#### Description of the task
What lines of the listing below contain the word "clearTimeout"? Copy each of them out.

#### Data provided

──────────

(** * Ingress Authorizer: [scripts/whitelist_ip.sh]

    A shallow embedding of the firewall-whitelisting script of the
    freqtrade deployment scripts, and the properties its specification
    states about it; with them, further properties of the script, and of
    the arguments and the task-definition rewriting of
    [scripts/update-strategy.js].

    The script is a straight line of shell: flags are parsed into
    variables, missing identifiers are filled in by read-only queries to
    the cloud control plane, and one mutating call closes the run.  It runs
    under [set -euo pipefail], so a command that exits with a status other
    than zero ends the run with that status.

    Layout of the development:
    - [Bash]: the string operations of the shell the script uses
      (parameter expansion, pattern tests, word splitting);
    - [Aws]: the state of the cloud provider as the script's queries see
      it, the queries themselves and their text rendering;
    - [Sh]: the monad of a run (cloud state, log of external calls,
      standard output and error, early exit);
    - [Script]: the script, block by block, with the line numbers of
      [whitelist_ip.sh];
    - [Spec]: the notions the specification words its properties with;
    - [Sample]: a deployment and callers to run the script on;
    - [Notions], [SampleLines]: the notions the further properties are
      worded with, and a command line to run;
    - [Js], [Strategy], [StrategyNotions], [StrategySample]: the values
      and the steps of [update-strategy.js] up to the rewriting of the task
      definition;
    - [TextFacts], [StepFacts], [ReadFacts], [TargetFacts], [RegionFacts],
      [PortFacts], [LocatorFacts], [RuleFacts]: the lemmas of the
      specification's properties;
    - [FlagFacts], [UrlFacts], [RunFacts], [ExitFacts], [RegionalFacts],
      [OutcomeFacts], [StrategyFacts]: the lemmas of the further
      properties;
    - the properties C1 to C10 of the specification;
    - the further properties X1 to X14 of [whitelist_ip.sh] and X15 to X19
      of [update-strategy.js], at the end. *)

From Stdlib Require Import String Ascii List ZArith Bool Lia.
From Stdlib Require Import DecimalString DecimalZ DecimalPos DecimalFacts.
Import ListNotations.
(** Moving to a later or the same day, then to the end of the day. *)
Lemma to_end_of_day (tv day : Z) :
  representable tv -> Day (LocalTime (constant_offset tza) tv) <= day ->
  setHours (constant_offset tza)
    (TimeClip (UTC (constant_offset tza) (MakeDate day (TimeWithinDay (LocalTime (constant_offset tza) tv)))))
    (Int 23) (Int 59) (Int 59) (Int 999)
  = TimeClip (UTC (constant_offset tza) (day * msPerDay + MakeTime 23 59 59 999)).
Proof.
  intros Hrep Hday. set (t := LocalTime (constant_offset tza) tv) in *.
  pose proof (Day_bounds t) as Hd.
  assert (Hw : 0 <= TimeWithinDay t < msPerDay)
    by (unfold TimeWithinDay, msPerDay; apply Z.mod_pos_bound; lia).
  assert (Hsplit : t = Day t * msPerDay + TimeWithinDay t).
  { unfold Day, TimeWithinDay, msPerDay.
    pose proof (Z.div_mod t 86400000 ltac:(lia)). lia. }
  destruct (TimeClip (UTC (constant_offset tza) (MakeDate day (TimeWithinDay t))))
    as [|u] eqn:E.
  - apply TimeClip_invalid in E. cbn [setHours]. symmetry.
    apply TimeClip_invalid. intros Hok. apply E.
    clear Hd.
    unfold representable, UTC, MakeDate, MakeTime, msPerDay, maxTime in *.
    assert (Ht : t = tv + tza) by reflexivity. lia.
  - apply TimeClip_valid in E. destruct E as [-> Hin].
    rewrite setHours_valid. do 2 f_equal.
    replace (LocalTime (constant_offset tza) (UTC (constant_offset tza) (MakeDate day (TimeWithinDay t))))
      with (day * msPerDay + TimeWithinDay t)
      by (unfold LocalTime, UTC, MakeDate; lia).
    rewrite Day_of_day by exact Hw. unfold MakeDate. lia.
Qed.

Lemma startOf_day_closed (tv : Z) :
  startOf (constant_offset tza) (TimeValue tv) "day"
  = Return (TimeClip (UTC (constant_offset tza) (day_start_local (LocalTime (constant_offset tza) tv)))).
Proof.
  unfold startOf. cbn [getTime isNaN Int].
  change ("day" =? "day")%string with true. cbv iota.
  rewrite setHours_valid. unfold day_start_local, MakeDate, MakeTime.
  do 3 f_equal. lia.
Qed.
(** X10. The exit status of the process is 0 or 1 and nothing else: it
    is 1 when both ports fail to bind or when standard input is at end
    of file, and 0 when a port is bound and [input] returns a line or is
    interrupted. The prompt is printed exactly when a port was bound. *)
Theorem run_process_exit_status (w : world) :
  fst (run_process w) =
    match bind_port w 8080, bind_port w 8082, stdin w with
    | Some _, Some _, _ => 1
    | _, _, EndOfFile => 1
    | _, _, _ => 0
    end /\
  stdout (snd (run_process w)) =
    match bind_port w 8080, bind_port w 8082 with
    | Some _, Some _ => []
    | _, _ => ["Press any button to exit"]
    end.
Proof.
  run_main_with w n v l Hg Hu Hn.
  destruct (bind_port w 8080) as [e1|]; fields;
    destruct (bind_port w 8082) as [e2|]; fields;
    destruct (stdin w); fields; done.
Qed.

(** X11. The [finally] block reports a started server whatever happened:
    the log always gets the two records naming the port the variable
    [port] holds, 8080 when the first bind succeeded and 8082 otherwise.
    When both binds fail, the log says that the server started on port
    8082 although no port is listened on. *)
Theorem main_reports_start_regardless (w : world) :
  (LogRecord INFO ("Prometheus metrics server started on port " +:+
                   pretty (match bind_port w 8080 with None => 8080 | Some _ => 8082 end))
     ∈ logs (snd (run_process w)) /\
   LogRecord INFO ("Metrics available at: http://localhost:" +:+
                   pretty (match bind_port w 8080 with None => 8080 | Some _ => 8082 end)
                   +:+ "/metrics")
     ∈ logs (snd (run_process w))) /\
  (forall e1 e2,
     bind_port w 8080 = Some e1 -> bind_port w 8082 = Some e2 ->
     LogRecord INFO "Prometheus metrics server started on port 8082"
       ∈ logs (snd (run_process w)) /\
     listening (snd (run_process w)) = []).
Proof.
  split.
  - run_main_with w n v l Hg Hu Hn.
    destruct (bind_port w 8080) as [e1|]; fields;
      [destruct (bind_port w 8082) as [e2|]; fields|];
      destruct (stdin w); fields;
      rewrite !elem_of_app, !list_elem_of_singleton; split; by eauto 10.
  - intros e1 e2 H1 H2. run_main_with w n v l Hg Hu Hn.
    rewrite H1. fields. rewrite H2. fields. split; [|done].
    rewrite !elem_of_app, !list_elem_of_singleton.
    left. left. right. reflexivity.
Qed.
(** * Navigation state machines of the booking configurator front-end

    A shallow embedding of the navigation controllers found under
    [src/features/Navigation]:

    - [DesktopNavigation.tsx]  (module [Desktop]): hover-intent close timer,
      click / keyboard toggling, focus return;
    - [components/DesktopDropdown.tsx] (module [Dropdown]): the grouping of
      the "more" dataset done by [renderDropdownContent];
    - [MobileNavigation.tsx] (module [Mobile]): the drawer, its category to
      submenu mapping and its deferred reset;
    - [NavigationContainer.tsx] (module [Container]): the combined
      controller, the only one that clears its timer when it unmounts.

    Modelling conventions.

    - A React component is a record of its [useState] cells and [useRef]
      cells, extended with the browser's timer table ([setTimeout] /
      [clearTimeout]), a clock in milliseconds, and two logs for the
      effects that leave the component: calls of [onNavigate] and calls of
      [focus()].
    - An event handler is a function from the state committed by the last
      render to the next state.  Names bound by [useState] inside a handler
      or inside a timer callback are the values of the render that created
      the closure; they are read from the argument named [r].  Refs and the
      timer table are mutable and are read from the state being built.
      Each handler call is followed by a commit before the next event.
    - A timer callback is data ([TimerAction]) carrying exactly what its
      closure captured.  No callback of these components arms or clears a
      timer, so the callbacks due within a time step are run in order of
      due time, ties in order of creation.
    - Strings are [string]; [toLowerCase] folds ASCII letters only. *)

From Stdlib Require Import List String Ascii ZArith Bool Arith Lia.
From Stdlib Require Import DecimalString.
From Stdlib Require Import Permutation Sorted.
Import ListNotations.
Open Scope string_scope.

Set Implicit Arguments.

(* ------------------------------------------------------------------ *)
(** * JavaScript helpers *)

Module Js.

Definition lowerAscii (c : ascii) : ascii :=
  let n := nat_of_ascii c in
  if ((65 <=? n) && (n <=? 90))%nat then ascii_of_nat (n + 32) else c.

(** [s.toLowerCase()] *)
Fixpoint toLowerCase (s : string) : string :=
  match s with
  | EmptyString => EmptyString
  | String c rest => String (lowerAscii c) (toLowerCase rest)
  end.

(** Truthiness of a string: only [""] is falsy. *)
Definition truthy (s : string) : bool := negb (s =? "").

(** [a || b] where [a] is an optional string argument. *)
Definition orElse (a : option string) (b : string) : string :=
  match a with
  | Some x => if truthy x then x else b
  | None => b
  end.

(** The guard [item.url && item.url !== '#']: the URL when it passes. *)
Definition realUrl (u : option string) : option string :=
  match u with
  | Some x => if truthy x && negb (x =? "#") then Some x else None
  | None => None
  end.

(** Truthiness of an optional boolean property. *)
Definition flag (b : option bool) : bool :=
  match b with Some true => true | _ => false end.

(** [a % n] on integers; [None] stands for [NaN] (n = 0). *)
Definition rem (a n : Z) : option Z :=
  if (n =? 0)%Z then None else Some (Z.rem a n).

End Js.

(* ------------------------------------------------------------------ *)
(** * The browser's timer table *)

Section TimerTable.

Variable A : Type.

Record Timer := mkTimer { tid : nat; due : nat; act : A }.

(** [clearTimeout(h)]; clearing [null] or a dead handle does nothing. *)
Definition clearTimeout (h : option nat) (ts : list Timer) : list Timer :=
  match h with
  | None => ts
  | Some i => filter (fun t => negb (tid t =? i)%nat) ts
  end.

(** Timers run in order of due time; equal due times in order of creation. *)
Fixpoint insertByDue (t : Timer) (ts : list Timer) : list Timer :=
  match ts with
  | [] => [t]
  | u :: rest =>
      if (due t <? due u)%nat then t :: u :: rest else u :: insertByDue t rest
  end.

Definition sortByDue (ts : list Timer) : list Timer :=
  fold_left (fun acc t => insertByDue t acc) ts [].

Definition isDue (limit : nat) (t : Timer) : bool := (due t <=? limit)%nat.

Definition dueTimers (limit : nat) (ts : list Timer) : list Timer :=
  sortByDue (filter (isDue limit) ts).

Definition laterTimers (limit : nat) (ts : list Timer) : list Timer :=
  filter (fun t => negb (isDue limit t)) ts.

End TimerTable.

Arguments mkTimer {A} _ _ _.
Arguments tid {A} _.
Arguments due {A} _.
Arguments act {A} _.

(* ------------------------------------------------------------------ *)
(** * DesktopNavigation.tsx *)

Module Desktop.

Import Js.

(** [DesktopNavItemData] (components/NavBar.tsx). *)
Record DesktopNavItemData := mkItem {
  id : string;
  label : string;
  hasDropdown : bool;
  url : option string
}.

(** The key under which an entry's dropdown is stored in [activeDropdown]:
    [item.label.toLowerCase()]. *)
Definition dropdownKey (item : DesktopNavItemData) : string :=
  toLowerCase (label item).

──────────

#### Task response
      [clearTimeout]), a clock in milliseconds, and two logs for the
(** [clearTimeout(h)]; clearing [null] or a dead handle does nothing. *)
Definition clearTimeout (h : option nat) (ts : list Timer) : list Timer :=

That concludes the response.